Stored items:
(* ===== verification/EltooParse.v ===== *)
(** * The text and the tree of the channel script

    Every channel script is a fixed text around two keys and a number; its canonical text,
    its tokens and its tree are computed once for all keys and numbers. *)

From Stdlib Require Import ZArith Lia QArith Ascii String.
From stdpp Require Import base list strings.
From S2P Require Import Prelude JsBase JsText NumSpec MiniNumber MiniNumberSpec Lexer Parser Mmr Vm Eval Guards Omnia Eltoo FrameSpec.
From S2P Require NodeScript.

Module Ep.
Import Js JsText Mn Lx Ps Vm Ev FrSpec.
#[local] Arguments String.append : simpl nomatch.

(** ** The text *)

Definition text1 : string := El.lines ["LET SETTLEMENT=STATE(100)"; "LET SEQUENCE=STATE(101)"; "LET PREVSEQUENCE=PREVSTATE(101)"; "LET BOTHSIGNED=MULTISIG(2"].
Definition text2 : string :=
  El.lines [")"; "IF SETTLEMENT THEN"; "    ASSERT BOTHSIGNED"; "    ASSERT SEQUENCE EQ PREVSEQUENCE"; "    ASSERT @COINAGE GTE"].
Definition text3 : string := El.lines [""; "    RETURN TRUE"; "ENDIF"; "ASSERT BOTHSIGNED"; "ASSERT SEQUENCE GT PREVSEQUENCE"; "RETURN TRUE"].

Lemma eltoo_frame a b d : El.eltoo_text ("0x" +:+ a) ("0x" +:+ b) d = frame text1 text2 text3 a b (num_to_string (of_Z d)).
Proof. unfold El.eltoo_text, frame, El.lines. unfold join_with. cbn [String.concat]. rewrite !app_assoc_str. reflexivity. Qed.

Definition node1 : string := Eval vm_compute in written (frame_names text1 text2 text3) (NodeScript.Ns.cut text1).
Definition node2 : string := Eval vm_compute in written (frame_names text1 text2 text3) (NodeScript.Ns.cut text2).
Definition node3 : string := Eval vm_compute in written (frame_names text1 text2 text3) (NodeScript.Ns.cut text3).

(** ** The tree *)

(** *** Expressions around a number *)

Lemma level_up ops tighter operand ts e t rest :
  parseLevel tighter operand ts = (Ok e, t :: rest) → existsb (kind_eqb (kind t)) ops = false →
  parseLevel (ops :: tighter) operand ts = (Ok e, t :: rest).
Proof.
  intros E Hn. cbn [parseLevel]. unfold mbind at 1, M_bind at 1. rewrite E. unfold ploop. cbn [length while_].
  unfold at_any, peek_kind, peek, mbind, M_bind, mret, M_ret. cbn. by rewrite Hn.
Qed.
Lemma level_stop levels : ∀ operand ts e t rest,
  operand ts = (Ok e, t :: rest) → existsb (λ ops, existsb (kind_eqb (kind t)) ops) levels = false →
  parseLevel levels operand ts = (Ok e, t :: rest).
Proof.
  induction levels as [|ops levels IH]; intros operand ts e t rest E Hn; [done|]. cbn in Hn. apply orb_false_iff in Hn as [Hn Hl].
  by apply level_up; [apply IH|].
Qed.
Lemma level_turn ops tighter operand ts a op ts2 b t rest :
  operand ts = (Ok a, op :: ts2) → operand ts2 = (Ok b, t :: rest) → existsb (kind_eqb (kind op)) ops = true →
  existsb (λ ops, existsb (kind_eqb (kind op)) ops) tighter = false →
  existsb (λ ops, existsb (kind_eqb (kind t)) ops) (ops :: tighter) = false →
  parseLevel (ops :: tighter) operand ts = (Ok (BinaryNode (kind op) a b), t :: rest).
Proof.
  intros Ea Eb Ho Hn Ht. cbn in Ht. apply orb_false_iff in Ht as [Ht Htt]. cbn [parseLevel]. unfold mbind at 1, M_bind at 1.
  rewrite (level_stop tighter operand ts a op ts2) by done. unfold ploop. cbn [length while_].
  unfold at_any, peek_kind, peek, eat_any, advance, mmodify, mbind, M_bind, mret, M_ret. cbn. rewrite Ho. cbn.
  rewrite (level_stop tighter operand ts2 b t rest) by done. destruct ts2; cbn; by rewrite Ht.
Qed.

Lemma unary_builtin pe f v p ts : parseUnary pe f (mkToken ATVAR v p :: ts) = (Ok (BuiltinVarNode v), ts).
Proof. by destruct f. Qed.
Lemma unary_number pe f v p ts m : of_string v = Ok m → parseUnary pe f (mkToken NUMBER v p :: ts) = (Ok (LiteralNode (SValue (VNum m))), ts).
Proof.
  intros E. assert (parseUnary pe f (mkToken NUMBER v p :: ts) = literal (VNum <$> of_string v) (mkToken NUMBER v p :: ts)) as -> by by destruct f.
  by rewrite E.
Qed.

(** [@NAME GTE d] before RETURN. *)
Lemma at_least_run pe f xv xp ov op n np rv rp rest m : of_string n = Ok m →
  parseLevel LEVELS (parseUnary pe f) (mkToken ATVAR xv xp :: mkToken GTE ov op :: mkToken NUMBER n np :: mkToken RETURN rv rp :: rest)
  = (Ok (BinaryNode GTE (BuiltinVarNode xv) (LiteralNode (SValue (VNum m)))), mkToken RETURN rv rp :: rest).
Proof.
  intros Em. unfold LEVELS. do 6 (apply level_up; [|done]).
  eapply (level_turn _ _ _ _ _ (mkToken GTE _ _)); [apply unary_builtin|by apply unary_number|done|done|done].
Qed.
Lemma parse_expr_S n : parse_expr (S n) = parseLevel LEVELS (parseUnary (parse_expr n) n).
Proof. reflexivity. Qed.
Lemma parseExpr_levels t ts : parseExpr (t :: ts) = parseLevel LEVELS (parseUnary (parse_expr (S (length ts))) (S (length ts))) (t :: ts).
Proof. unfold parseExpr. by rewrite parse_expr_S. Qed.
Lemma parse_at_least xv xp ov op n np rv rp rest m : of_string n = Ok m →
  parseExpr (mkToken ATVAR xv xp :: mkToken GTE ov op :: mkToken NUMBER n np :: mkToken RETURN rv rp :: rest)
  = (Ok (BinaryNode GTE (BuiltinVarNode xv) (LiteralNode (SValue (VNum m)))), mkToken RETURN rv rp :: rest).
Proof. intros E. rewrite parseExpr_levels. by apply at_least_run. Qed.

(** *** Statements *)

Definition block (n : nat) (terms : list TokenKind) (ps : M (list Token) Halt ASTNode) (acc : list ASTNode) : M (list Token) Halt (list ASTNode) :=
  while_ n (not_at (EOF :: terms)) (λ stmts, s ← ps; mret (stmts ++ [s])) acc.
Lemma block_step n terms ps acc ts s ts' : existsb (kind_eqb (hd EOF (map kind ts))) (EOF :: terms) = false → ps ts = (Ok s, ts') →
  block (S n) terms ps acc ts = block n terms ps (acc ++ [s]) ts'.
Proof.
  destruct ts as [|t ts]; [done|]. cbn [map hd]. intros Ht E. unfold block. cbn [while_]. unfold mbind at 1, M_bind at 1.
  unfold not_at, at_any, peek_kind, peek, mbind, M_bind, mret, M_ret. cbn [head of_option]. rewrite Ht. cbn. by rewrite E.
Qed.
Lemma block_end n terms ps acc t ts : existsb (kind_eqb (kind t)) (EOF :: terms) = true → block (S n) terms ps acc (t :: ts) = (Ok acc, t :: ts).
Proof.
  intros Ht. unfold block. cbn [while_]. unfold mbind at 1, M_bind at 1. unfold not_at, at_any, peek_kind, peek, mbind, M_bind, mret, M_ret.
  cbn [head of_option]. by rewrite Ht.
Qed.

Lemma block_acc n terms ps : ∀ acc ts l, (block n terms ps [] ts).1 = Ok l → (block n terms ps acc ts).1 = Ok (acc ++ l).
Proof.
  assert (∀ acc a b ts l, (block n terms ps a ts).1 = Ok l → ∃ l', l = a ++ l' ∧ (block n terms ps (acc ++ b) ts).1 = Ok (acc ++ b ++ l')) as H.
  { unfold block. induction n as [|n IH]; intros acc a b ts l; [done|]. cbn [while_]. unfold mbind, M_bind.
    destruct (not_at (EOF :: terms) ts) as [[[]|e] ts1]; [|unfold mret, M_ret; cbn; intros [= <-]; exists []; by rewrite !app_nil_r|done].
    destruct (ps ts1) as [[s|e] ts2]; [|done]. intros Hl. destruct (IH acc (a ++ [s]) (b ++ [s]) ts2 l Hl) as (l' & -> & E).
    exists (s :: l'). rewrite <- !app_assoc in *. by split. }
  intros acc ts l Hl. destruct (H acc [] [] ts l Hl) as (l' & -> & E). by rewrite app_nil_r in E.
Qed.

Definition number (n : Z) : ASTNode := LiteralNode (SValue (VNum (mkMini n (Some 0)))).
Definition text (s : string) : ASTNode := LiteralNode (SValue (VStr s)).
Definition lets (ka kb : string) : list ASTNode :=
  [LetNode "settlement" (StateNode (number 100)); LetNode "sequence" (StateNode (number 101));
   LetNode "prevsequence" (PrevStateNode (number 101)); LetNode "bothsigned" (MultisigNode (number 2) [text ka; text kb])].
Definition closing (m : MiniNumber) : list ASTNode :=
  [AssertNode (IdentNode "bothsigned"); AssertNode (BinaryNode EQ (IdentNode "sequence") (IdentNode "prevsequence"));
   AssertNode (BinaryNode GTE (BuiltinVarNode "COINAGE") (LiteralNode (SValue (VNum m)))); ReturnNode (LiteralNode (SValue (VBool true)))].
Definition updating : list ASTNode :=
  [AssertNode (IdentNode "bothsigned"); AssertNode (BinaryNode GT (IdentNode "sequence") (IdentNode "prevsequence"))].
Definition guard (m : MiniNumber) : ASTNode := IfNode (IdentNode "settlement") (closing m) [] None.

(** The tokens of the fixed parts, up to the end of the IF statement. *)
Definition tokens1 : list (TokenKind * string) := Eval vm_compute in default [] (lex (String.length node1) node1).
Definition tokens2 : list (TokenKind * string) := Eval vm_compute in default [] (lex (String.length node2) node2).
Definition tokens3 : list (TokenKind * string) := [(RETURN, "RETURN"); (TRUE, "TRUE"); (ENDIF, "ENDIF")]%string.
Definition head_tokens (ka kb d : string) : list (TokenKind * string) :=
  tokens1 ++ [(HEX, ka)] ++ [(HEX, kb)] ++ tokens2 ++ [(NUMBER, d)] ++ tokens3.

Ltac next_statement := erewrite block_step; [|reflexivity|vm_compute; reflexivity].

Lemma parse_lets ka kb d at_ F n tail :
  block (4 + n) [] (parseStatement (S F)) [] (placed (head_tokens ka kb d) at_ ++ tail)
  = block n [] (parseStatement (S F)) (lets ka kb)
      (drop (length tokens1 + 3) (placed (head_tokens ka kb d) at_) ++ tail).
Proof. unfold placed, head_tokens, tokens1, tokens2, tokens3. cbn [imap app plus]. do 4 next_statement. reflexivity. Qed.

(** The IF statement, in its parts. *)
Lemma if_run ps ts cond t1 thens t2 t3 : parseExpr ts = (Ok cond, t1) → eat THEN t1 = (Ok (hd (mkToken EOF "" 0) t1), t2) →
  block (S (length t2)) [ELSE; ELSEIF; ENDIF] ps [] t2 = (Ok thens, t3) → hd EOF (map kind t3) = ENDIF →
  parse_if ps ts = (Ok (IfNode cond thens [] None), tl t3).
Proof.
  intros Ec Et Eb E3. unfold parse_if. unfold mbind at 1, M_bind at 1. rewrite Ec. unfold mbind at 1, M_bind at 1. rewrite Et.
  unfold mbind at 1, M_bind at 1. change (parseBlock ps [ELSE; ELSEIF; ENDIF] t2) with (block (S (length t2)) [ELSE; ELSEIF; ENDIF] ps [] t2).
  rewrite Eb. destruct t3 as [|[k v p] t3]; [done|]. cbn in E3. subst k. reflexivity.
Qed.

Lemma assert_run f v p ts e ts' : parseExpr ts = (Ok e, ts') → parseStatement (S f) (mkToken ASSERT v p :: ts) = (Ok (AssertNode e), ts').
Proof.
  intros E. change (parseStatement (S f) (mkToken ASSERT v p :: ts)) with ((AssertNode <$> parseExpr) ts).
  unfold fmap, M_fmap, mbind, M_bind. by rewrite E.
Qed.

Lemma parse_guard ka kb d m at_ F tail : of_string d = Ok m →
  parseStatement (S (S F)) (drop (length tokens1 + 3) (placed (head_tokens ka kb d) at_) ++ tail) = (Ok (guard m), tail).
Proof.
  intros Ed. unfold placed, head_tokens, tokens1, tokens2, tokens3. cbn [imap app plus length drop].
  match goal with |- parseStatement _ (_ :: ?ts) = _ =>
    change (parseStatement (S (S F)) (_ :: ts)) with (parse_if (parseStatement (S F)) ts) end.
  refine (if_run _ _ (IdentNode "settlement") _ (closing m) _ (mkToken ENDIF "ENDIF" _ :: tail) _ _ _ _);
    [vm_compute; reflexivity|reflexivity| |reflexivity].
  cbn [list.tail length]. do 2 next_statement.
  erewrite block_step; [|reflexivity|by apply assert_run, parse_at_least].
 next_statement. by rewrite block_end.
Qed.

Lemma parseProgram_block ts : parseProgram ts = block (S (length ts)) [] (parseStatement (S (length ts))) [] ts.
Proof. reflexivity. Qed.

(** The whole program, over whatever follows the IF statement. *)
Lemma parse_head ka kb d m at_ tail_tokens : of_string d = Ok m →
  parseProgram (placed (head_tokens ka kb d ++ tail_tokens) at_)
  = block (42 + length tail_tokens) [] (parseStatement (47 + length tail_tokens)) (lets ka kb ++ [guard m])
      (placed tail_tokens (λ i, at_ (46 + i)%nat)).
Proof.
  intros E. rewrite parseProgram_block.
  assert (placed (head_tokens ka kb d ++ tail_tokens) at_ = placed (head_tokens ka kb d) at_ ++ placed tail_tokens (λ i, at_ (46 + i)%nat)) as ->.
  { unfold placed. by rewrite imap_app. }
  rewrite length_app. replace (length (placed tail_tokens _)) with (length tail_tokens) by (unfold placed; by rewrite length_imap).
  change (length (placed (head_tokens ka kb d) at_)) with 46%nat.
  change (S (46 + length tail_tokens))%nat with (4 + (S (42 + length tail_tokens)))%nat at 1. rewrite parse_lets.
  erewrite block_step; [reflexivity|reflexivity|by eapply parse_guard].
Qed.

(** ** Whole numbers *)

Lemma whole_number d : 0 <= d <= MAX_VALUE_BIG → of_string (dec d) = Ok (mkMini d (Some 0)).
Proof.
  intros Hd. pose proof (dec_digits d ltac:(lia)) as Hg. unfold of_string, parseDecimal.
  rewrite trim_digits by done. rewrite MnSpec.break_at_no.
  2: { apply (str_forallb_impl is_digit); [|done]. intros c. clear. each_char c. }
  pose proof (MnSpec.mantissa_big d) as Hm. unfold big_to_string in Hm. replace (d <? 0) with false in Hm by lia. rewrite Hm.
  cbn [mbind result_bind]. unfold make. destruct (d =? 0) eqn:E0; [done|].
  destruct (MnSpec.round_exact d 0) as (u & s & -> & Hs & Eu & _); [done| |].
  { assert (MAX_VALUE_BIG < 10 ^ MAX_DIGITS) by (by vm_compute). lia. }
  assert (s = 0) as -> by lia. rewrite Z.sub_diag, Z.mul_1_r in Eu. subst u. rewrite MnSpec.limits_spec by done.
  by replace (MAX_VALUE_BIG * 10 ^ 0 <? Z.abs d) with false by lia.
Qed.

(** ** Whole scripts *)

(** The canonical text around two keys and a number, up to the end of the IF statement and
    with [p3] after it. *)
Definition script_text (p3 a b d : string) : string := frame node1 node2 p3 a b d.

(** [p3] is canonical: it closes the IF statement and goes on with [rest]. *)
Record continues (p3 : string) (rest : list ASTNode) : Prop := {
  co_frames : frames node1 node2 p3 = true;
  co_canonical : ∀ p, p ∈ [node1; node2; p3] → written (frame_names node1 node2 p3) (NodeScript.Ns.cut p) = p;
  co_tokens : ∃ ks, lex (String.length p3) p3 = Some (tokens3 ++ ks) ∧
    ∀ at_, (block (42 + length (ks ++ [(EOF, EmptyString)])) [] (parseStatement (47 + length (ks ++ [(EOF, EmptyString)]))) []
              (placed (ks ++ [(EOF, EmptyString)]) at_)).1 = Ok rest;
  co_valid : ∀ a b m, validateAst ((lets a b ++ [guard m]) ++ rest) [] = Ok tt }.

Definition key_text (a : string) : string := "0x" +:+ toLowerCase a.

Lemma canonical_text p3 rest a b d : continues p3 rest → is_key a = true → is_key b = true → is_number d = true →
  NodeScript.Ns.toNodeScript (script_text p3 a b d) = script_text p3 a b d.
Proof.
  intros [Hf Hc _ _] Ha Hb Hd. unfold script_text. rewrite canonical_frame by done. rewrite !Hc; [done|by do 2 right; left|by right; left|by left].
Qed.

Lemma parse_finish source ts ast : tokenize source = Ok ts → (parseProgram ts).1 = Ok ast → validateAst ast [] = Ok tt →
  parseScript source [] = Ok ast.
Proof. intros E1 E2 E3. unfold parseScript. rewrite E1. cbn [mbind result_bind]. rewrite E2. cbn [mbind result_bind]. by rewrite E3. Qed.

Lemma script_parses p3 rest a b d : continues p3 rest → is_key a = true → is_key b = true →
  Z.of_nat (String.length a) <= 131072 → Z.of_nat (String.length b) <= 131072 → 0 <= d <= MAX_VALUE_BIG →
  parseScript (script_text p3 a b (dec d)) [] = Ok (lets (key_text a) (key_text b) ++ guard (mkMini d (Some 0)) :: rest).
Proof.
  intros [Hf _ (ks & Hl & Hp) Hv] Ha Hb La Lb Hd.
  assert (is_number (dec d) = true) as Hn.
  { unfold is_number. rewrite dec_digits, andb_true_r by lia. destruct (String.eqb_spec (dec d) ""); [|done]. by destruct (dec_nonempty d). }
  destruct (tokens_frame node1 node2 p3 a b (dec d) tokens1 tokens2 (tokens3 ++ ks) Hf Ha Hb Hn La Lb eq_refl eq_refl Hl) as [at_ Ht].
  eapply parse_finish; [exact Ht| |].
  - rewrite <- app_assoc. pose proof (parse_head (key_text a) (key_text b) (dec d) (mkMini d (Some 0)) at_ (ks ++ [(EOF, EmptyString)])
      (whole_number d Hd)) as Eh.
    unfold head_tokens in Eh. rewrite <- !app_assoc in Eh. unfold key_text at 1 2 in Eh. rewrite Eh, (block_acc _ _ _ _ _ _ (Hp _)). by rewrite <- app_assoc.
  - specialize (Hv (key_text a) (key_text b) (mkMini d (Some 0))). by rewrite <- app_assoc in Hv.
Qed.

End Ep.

**PROBLEM TO SOLVE**
Return every line above in which the string "BinaryNode" occurs.

**RESPONSE TO THIS EXERCISE**
  parseLevel (ops :: tighter) operand ts = (Ok (BinaryNode (kind op) a b), t :: rest).
  = (Ok (BinaryNode GTE (BuiltinVarNode xv) (LiteralNode (SValue (VNum m)))), mkToken RETURN rv rp :: rest).
  = (Ok (BinaryNode GTE (BuiltinVarNode xv) (LiteralNode (SValue (VNum m)))), mkToken RETURN rv rp :: rest).
  [AssertNode (IdentNode "bothsigned"); AssertNode (BinaryNode EQ (IdentNode "sequence") (IdentNode "prevsequence"));
   AssertNode (BinaryNode GTE (BuiltinVarNode "COINAGE") (LiteralNode (SValue (VNum m)))); ReturnNode (LiteralNode (SValue (VBool true)))].
  [AssertNode (IdentNode "bothsigned"); AssertNode (BinaryNode GT (IdentNode "sequence") (IdentNode "prevsequence"))].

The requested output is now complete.